START Task data
(** [REPLCompletions::getRoot()]; [Root] is [mutable], so the session is
    returned with the value. *)
Definition getRoot (Completions : REPLCompletions)
    : string * REPLCompletions :=
  match Root Completions with
  | Some R => (R, Completions)
  | None =>
      match CompletionInsertableStrings Completions with
      | [] => ("", setRoot Completions "")
      | S0 :: _ =>
          let RootStr :=
            getRoot_loop S0 0 (CompletionInsertableStrings Completions) in
          (RootStr, setRoot Completions RootStr)
      end
  end.

(** The comparisons [getRoot()] makes. *)
Definition getRoot_reads (Completions : REPLCompletions) : list Comparison :=
  match Root Completions with
  | Some _ => []
  | None =>
      match CompletionInsertableStrings Completions with
      | [] => []
      | S0 :: _ =>
          getRoot_loop_reads S0 0 (CompletionInsertableStrings Completions)
      end
  end.

Definition in_bounds (c : Comparison) : Prop :=
  offset c < RootStr_size c /\ offset c < candidate_size c.

Definition isEmpty {X : Type} (v : list X) : bool :=
  match v with [] => true | _ :: _ => false end.

(** [REPLCompletions::getPreviousStem()].  [None] is an access to the
    vector outside of its elements. *)
Definition getPreviousStem (Completions : REPLCompletions)
    : option (string * REPLCompletions) :=
  if (CurrentCompletionIdx Completions =? SIZE_MAX)%N
     || isEmpty (CompletionInsertableStrings Completions)
  then Some ("", Completions)
  else
    match nth_error (CompletionInsertableStrings Completions)
                    (N.to_nat (CurrentCompletionIdx Completions)) with
    | Some Cand =>
        let '(R, Completions) := getRoot Completions in
        Some (substr Cand (String.length R), Completions)
    | None => None
    end.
END Task data
Work to complete ->
Could you please reproduce each record exactly, leaving nothing out?

Reply ->
(** [REPLCompletions::getRoot()]; [Root] is [mutable], so the session is
    returned with the value. *)
Definition getRoot (Completions : REPLCompletions)
    : string * REPLCompletions :=
  match Root Completions with
  | Some R => (R, Completions)
  | None =>
      match CompletionInsertableStrings Completions with
      | [] => ("", setRoot Completions "")
      | S0 :: _ =>
          let RootStr :=
            getRoot_loop S0 0 (CompletionInsertableStrings Completions) in
          (RootStr, setRoot Completions RootStr)
      end
  end.

(** The comparisons [getRoot()] makes. *)
Definition getRoot_reads (Completions : REPLCompletions) : list Comparison :=
  match Root Completions with
  | Some _ => []
  | None =>
      match CompletionInsertableStrings Completions with
      | [] => []
      | S0 :: _ =>
          getRoot_loop_reads S0 0 (CompletionInsertableStrings Completions)
      end
  end.

Definition in_bounds (c : Comparison) : Prop :=
  offset c < RootStr_size c /\ offset c < candidate_size c.

Definition isEmpty {X : Type} (v : list X) : bool :=
  match v with [] => true | _ :: _ => false end.

(** [REPLCompletions::getPreviousStem()].  [None] is an access to the
    vector outside of its elements. *)
Definition getPreviousStem (Completions : REPLCompletions)
    : option (string * REPLCompletions) :=
  if (CurrentCompletionIdx Completions =? SIZE_MAX)%N
     || isEmpty (CompletionInsertableStrings Completions)
  then Some ("", Completions)
  else
    match nth_error (CompletionInsertableStrings Completions)
                    (N.to_nat (CurrentCompletionIdx Completions)) with
    | Some Cand =>
        let '(R, Completions) := getRoot Completions in
        Some (substr Cand (String.length R), Completions)
    | None => None
    end.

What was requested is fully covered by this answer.